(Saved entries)
(** X11: The merger changes nothing but the note of a published entry: a written
    document has, in every other field, the value of the formatted entry of
    its entry, and the document of a preprint has it in every field. *)
Theorem merger_changes_notes_only (to_bibtex : string -> Entry -> string)
    (numeric_ok : string -> bool) (db : list Entry) (docs : list Document) :
  NoDup (map key db) ->
  build_documents to_bibtex numeric_ok db = Ok docs ->
  forall d, In d docs ->
    exists e,
      In e db
      /\ Dict.get "ID" d = Some (PStr (key e))
      /\ (forall field,
             (field = "note" -> prefix "EPRINT" (key e) = true) ->
             Dict.get field d = Dict.get field (format_entry to_bibtex (key e) e)).
Proof.
  intros Hnd Hb d Hd. pose proof (build_emitted to_bibtex numeric_ok db docs Hnd Hb) as Hem.
  destruct (emitted_written _ _ _ _ Hem d Hd)
    as (k & _ & (Hid & _) & Hign & f & (e & He & <- & ->) & Hm).
  exists e. split; [exact He|]. split; [exact Hid|].
  intros field Hnote.
  destruct (String.eqb_spec field "ignore") as [->|Hne]; [|now apply Hm].
  pose proof (format_entry_not_ignored to_bibtex (key e) e) as Hf.
  unfold Dict.mem in Hign, Hf.
  destruct (Dict.get "ignore" d); [discriminate|].
  now destruct (Dict.get "ignore" (format_entry to_bibtex (key e) e)).
Qed.

Lemma merger_changes_notes_only_witness :
  NoDup (map key [c_foo; eprint_foo])
  /\ build_documents plain_bibtex digits [c_foo; eprint_foo] = Ok [c_foo_merged]
  /\ In c_foo_merged [c_foo_merged]
  /\ exists e,
       In e [c_foo; eprint_foo]
       /\ Dict.get "ID" c_foo_merged = Some (PStr (key e))
       /\ (forall field,
              (field = "note" -> prefix "EPRINT" (key e) = true) ->
              Dict.get field c_foo_merged
              = Dict.get field (format_entry plain_bibtex (key e) e)).
Proof.
  assert (Hnd : NoDup (map key [c_foo; eprint_foo])).
  { repeat constructor; simpl; intuition discriminate. }
  assert (Hb : build_documents plain_bibtex digits [c_foo; eprint_foo]
               = Ok [c_foo_merged]) by reflexivity.
  assert (Hin : In c_foo_merged [c_foo_merged]) by (now left).
  exact (conj Hnd (conj Hb (conj Hin
           (merger_changes_notes_only plain_bibtex digits _ _ Hnd Hb _ Hin)))).
Defined.

Section NoPreprint.
Variable to_bibtex : string -> Entry -> string.
Variable numeric_ok : string -> bool.

Lemma first_loop_no_preprint (db : list Entry) :
  forall (urls : Urls) (fes : Formatted),
    Forall (fun e => prefix "EPRINT" (key e) = false) db ->
    NoDup (map key db) ->
    (forall e, In e db -> Dict.get (key e) fes = None) ->
    for_each (format_step to_bibtex) (items db) (urls, fes)
    = Ok (urls, fes ++ formatted_store to_bibtex db).
Proof.
  induction db as [|e db IH]; intros urls fes Hpub Hnd Hfresh.
  - simpl. now rewrite app_nil_r.
  - inversion Hpub as [|? ? Hp Hpub2]; subst.
    inversion Hnd as [|? ? Hnotin Hnd2]; subst.
    cbn [items map for_each]. rewrite format_step_spec. cbv zeta. rewrite Hp.
    cbn [rbind]. rewrite set_fresh by (apply Hfresh; now left).
    change (for_each (format_step to_bibtex) (items db)
              (urls, fes ++ [(key e, format_entry to_bibtex (key e) e)])
            = Ok (urls, fes ++ formatted_store to_bibtex (e :: db))).
    rewrite IH; [|exact Hpub2|exact Hnd2|].
    + cbn [formatted_store map]. now rewrite <- app_assoc.
    + intros e0 He0. rewrite <- set_fresh by (apply Hfresh; now left).
      rewrite get_set_other; [apply Hfresh; now right|].
      intros E. apply Hnotin. rewrite E. now apply in_map.
Qed.

Lemma get_formatted_store (db : list Entry) (e : Entry) :
  NoDup (map key db) -> In e db ->
  Dict.get (key e) (formatted_store to_bibtex db) = Some (format_entry to_bibtex (key e) e).
Proof.
  induction db as [|e0 db IH]; intros Hnd Hin; [contradiction|].
  inversion Hnd as [|? ? Hnotin Hnd2]; subst. cbn [formatted_store map Dict.get].
  change (key_eqb (key e) (key e0)) with (String.eqb (key e) (key e0)).
  destruct Hin as [->|Hin].
  - now rewrite String.eqb_refl.
  - destruct (String.eqb_spec (key e) (key e0)) as [E|_].
    + exfalso. apply Hnotin. rewrite <- E. now apply in_map.
    + now apply IH.
Qed.

Lemma second_loop_no_urls (fes : Formatted) (l : list Entry) :
  forall written,
    (forall e, In e l ->
               Dict.get (key e) fes = Some (format_entry to_bibtex (key e) e)) ->
    for_each (merge_step numeric_ok []) (map key l) (fes, written)
    = if forallb (year_taken numeric_ok) l
      then Ok (fes, written ++ map (fun e => format_entry to_bibtex (key e) e) l)
      else Raise ValueError.
Proof.
  induction l as [|e l IH]; intros written Hget.
  - simpl. now rewrite app_nil_r.
  - cbn [map for_each forallb].
    rewrite (merge_step_no_urls _ _ _ _ _ (Hget e (or_introl eq_refl))).
    rewrite format_entry_not_ignored.
    destruct (year_taken numeric_ok e) eqn:Hy; cbn [andb].
    + rewrite add_document_taken by now rewrite taken_format_entry.
      cbn [rbind]. rewrite IH by (intros e0 He0; apply Hget; now right).
      destruct (forallb (year_taken numeric_ok) l); [|reflexivity].
      now rewrite <- app_assoc.
    + now rewrite add_document_refused by now rewrite taken_format_entry.
Qed.

(** X12: A bibliography without preprints is indexed entry by entry: when
    the writer takes the year of every entry, the documents are the
    formatted entries, in the order of the entries; when it refuses one, the
    build raises [ValueError]. *)
Theorem no_preprint_indexed_as_formatted (db : list Entry) :
  NoDup (map key db) ->
  Forall (fun e => prefix "EPRINT" (key e) = false) db ->
  build_documents to_bibtex numeric_ok db
  = if forallb (year_taken numeric_ok) db
    then Ok (map (fun e => format_entry to_bibtex (key e) e) db)
    else Raise ValueError.
Proof.
  intros Hnd Hpub. unfold build_documents.
  assert (Hfresh : forall e, In e db -> Dict.get (key e) ([] : Formatted) = None)
    by reflexivity.
  pose proof (first_loop_no_preprint db [] [] Hpub Hnd Hfresh) as Hfirst.
  match goal with
  | |- rbind ?r _ = _ =>
      replace r with (Ok (([] : Urls), formatted_store to_bibtex db))
        by (symmetry; exact Hfirst)
  end.
  cbn [rbind].
  replace (Dict.keys (formatted_store to_bibtex db)) with (map key db).
  - rewrite second_loop_no_urls by (intros e He; now apply get_formatted_store).
    now destruct (forallb (year_taken numeric_ok) db).
  - unfold Dict.keys, formatted_store. rewrite map_map. reflexivity.
Qed.

End NoPreprint.

Lemma no_preprint_indexed_as_formatted_witness :
  NoDup (map key [c_foo; groth16])
  /\ Forall (fun e => prefix "EPRINT" (key e) = false) [c_foo; groth16]
  /\ build_documents plain_bibtex digits [c_foo; groth16]
     = Ok [format_entry plain_bibtex "C:Foo" c_foo;
           format_entry plain_bibtex "Groth16" groth16].
Proof.
  assert (Hnd : NoDup (map key [c_foo; groth16])).
  { repeat constructor; simpl; intuition discriminate. }
  assert (Hpub : Forall (fun e => prefix "EPRINT" (key e) = false) [c_foo; groth16])
    by (repeat constructor).
  exact (conj Hnd (conj Hpub
           (no_preprint_indexed_as_formatted plain_bibtex digits _ Hnd Hpub))).
Defined.

End BuildFacts.

(** ** The build is the merge of the formatted entries *)

Module RefineFacts.
Import StrFacts DictFacts FormatFacts MergeFacts BuildFacts.

Lemma set_twice {K V : Type} `{Hashable K} (k : K) (v : V) (d : Dict.t K V) :
  Dict.set k v (Dict.set k v d) = Dict.set k v d.
Proof.
  induction d as [|[k' v'] d IH]; simpl.
  - now rewrite key_eqb_refl.
  - destruct (key_eqb k k') eqn:E; simpl; rewrite E; [reflexivity|now rewrite IH].
Qed.

Lemma same_key_same_entry (db : list Entry) (a b : Entry) :
  NoDup (map key db) -> In a db -> In b db -> key a = key b -> a = b.
Proof.
  induction db as [|e db IH]; intros Hnd Ha Hb E; [contradiction|].
  inversion Hnd as [|? ? Hnotin Hnd2]; subst.
  destruct Ha as [->|Ha], Hb as [->|Hb].
  - reflexivity.
  - exfalso. apply Hnotin. rewrite E. now apply in_map.
  - exfalso. apply Hnotin. rewrite <- E. now apply in_map.
  - now apply IH.
Qed.

Section WithSerializer.
Variable to_bibtex : string -> Entry -> string.
Variable numeric_ok : string -> bool.

(** One round of the second loop on a published entry that takes no note. *)
Lemma merge_step_plain (urls : Urls) (fes : Formatted) (written : list Document)
    (ID : string) (entry : Document) :
  prefix "EPRINT" ID = false ->
  Dict.get ID fes = Some entry ->
  merge_target urls entry = None ->
  Dict.mem "ignore" entry = false ->
  merge_step numeric_ok urls (fes, written) ID
  = rbind (add_document numeric_ok entry written)
          (fun written => Ok (fes, written)).
Proof.
  intros Hp Hget Ht Hi. unfold merge_step, merge_target in *.
  rewrite Hget, Hp. cbn [negb andb]. unfold Dict.mem at 1.
  destruct (Dict.get "title" entry) as [title|].
  - rewrite Ht. cbn [rbind]. now rewrite Hget, Hi.
  - cbn [rbind]. now rewrite Hget, Hi.
Qed.

(** The first loop, when no preprint lacks its note: the titles of the
    preprints are recorded and the formatted entries are stored in order. *)
Lemma first_loop_refines (db : list Entry) :
  forall (urls : Urls) (fes : Formatted),
    existsb noteless_preprintb db = false ->
    NoDup (map key db) ->
    (forall e, In e db -> Dict.get (key e) fes = None) ->
    for_each (format_step to_bibtex) (items db) (urls, fes)
    = Ok (fold_left record_title db urls, fes ++ formatted_store to_bibtex db).
Proof.
  induction db as [|e db IH]; intros urls fes Hok Hnd Hfresh.
  - simpl. now rewrite app_nil_r.
  - cbn [existsb] in Hok. apply orb_false_iff in Hok as [He Hok].
    inversion Hnd as [|? ? Hnotin Hnd2]; subst.
    assert (Hfresh2 : forall e0, In e0 db ->
               Dict.get (key e0) (fes ++ [(key e, format_entry to_bibtex (key e) e)])
               = None).
    { intros e0 He0. rewrite <- set_fresh by (apply Hfresh; now left).
      rewrite get_set_other; [apply Hfresh; now right|].
      intros E. apply Hnotin. rewrite E. now apply in_map. }
    cbn [items map for_each fold_left]. rewrite format_step_spec. cbv zeta.
    rewrite set_fresh by (apply Hfresh; now left).
    unfold record_title at 2. unfold noteless_preprintb, Dict.mem in He.
    assert (Hdone : forall urls1,
               for_each (format_step to_bibtex) (items db)
                 (urls1, fes ++ [(key e, format_entry to_bibtex (key e) e)])
               = Ok (fold_left record_title db urls1,
                     fes ++ formatted_store to_bibtex (e :: db))).
    { intros urls1. etransitivity; [exact (IH urls1 _ Hok Hnd2 Hfresh2)|].
      cbn [formatted_store map]. now rewrite <- app_assoc. }
    destruct (prefix "EPRINT" (key e)); [|apply Hdone].
    destruct (Dict.get "title" (fields e)); [|apply Hdone].
    destruct (Dict.get "note" (fields e)); [|discriminate].
    cbn [rbind]. apply Hdone.
Qed.

(** Every recorded title points at a preprint of the bibliography. *)
Lemma record_title_ids (db2 db : list Entry) :
  forall urls,
    incl db2 db ->
    (forall t u id, In (t, (u, id)) urls ->
                    exists e, In e db /\ key e = id /\ prefix "EPRINT" id = true) ->
    forall t u id, In (t, (u, id)) (fold_left record_title db2 urls) ->
                   exists e, In e db /\ key e = id /\ prefix "EPRINT" id = true.
Proof.
  induction db2 as [|e db2 IH]; intros urls Hincl Hu; [exact Hu|].
  cbn [fold_left]. apply IH; [intros x Hx; apply Hincl; now right|].
  unfold record_title. destruct (prefix "EPRINT" (key e)) eqn:Hp; [|exact Hu].
  destruct (Dict.get "title" (fields e)); [|exact Hu].
  destruct (Dict.get "note" (fields e)); [|exact Hu].
  intros t u id Hin. destruct (In_set _ _ _ _ _ Hin) as [Hold|E]; [now apply (Hu t u id)|].
  injection E as _ _ ->. exists e. split; [apply Hincl; now left|now split].
Qed.

Lemma mem_ignore_flagged_form (flagged : list string) (e : Entry) :
  Dict.mem "ignore" (flagged_form to_bibtex flagged e)
  = existsb (String.eqb (key e)) flagged.
Proof.
  unfold flagged_form. destruct (existsb (String.eqb (key e)) flagged).
  - apply mem_set_same.
  - apply format_entry_not_ignored.
Qed.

> _WHAT YOU WILL DO_
Write out each line of the data that holds the string "Lemma".

> _TASK ANSWER_
Lemma merger_changes_notes_only_witness :
Lemma first_loop_no_preprint (db : list Entry) :
Lemma get_formatted_store (db : list Entry) (e : Entry) :
Lemma second_loop_no_urls (fes : Formatted) (l : list Entry) :
Lemma no_preprint_indexed_as_formatted_witness :
Lemma set_twice {K V : Type} `{Hashable K} (k : K) (v : V) (d : Dict.t K V) :
Lemma same_key_same_entry (db : list Entry) (a b : Entry) :
Lemma merge_step_plain (urls : Urls) (fes : Formatted) (written : list Document)
Lemma first_loop_refines (db : list Entry) :
Lemma record_title_ids (db2 db : list Entry) :
Lemma mem_ignore_flagged_form (flagged : list string) (e : Entry) :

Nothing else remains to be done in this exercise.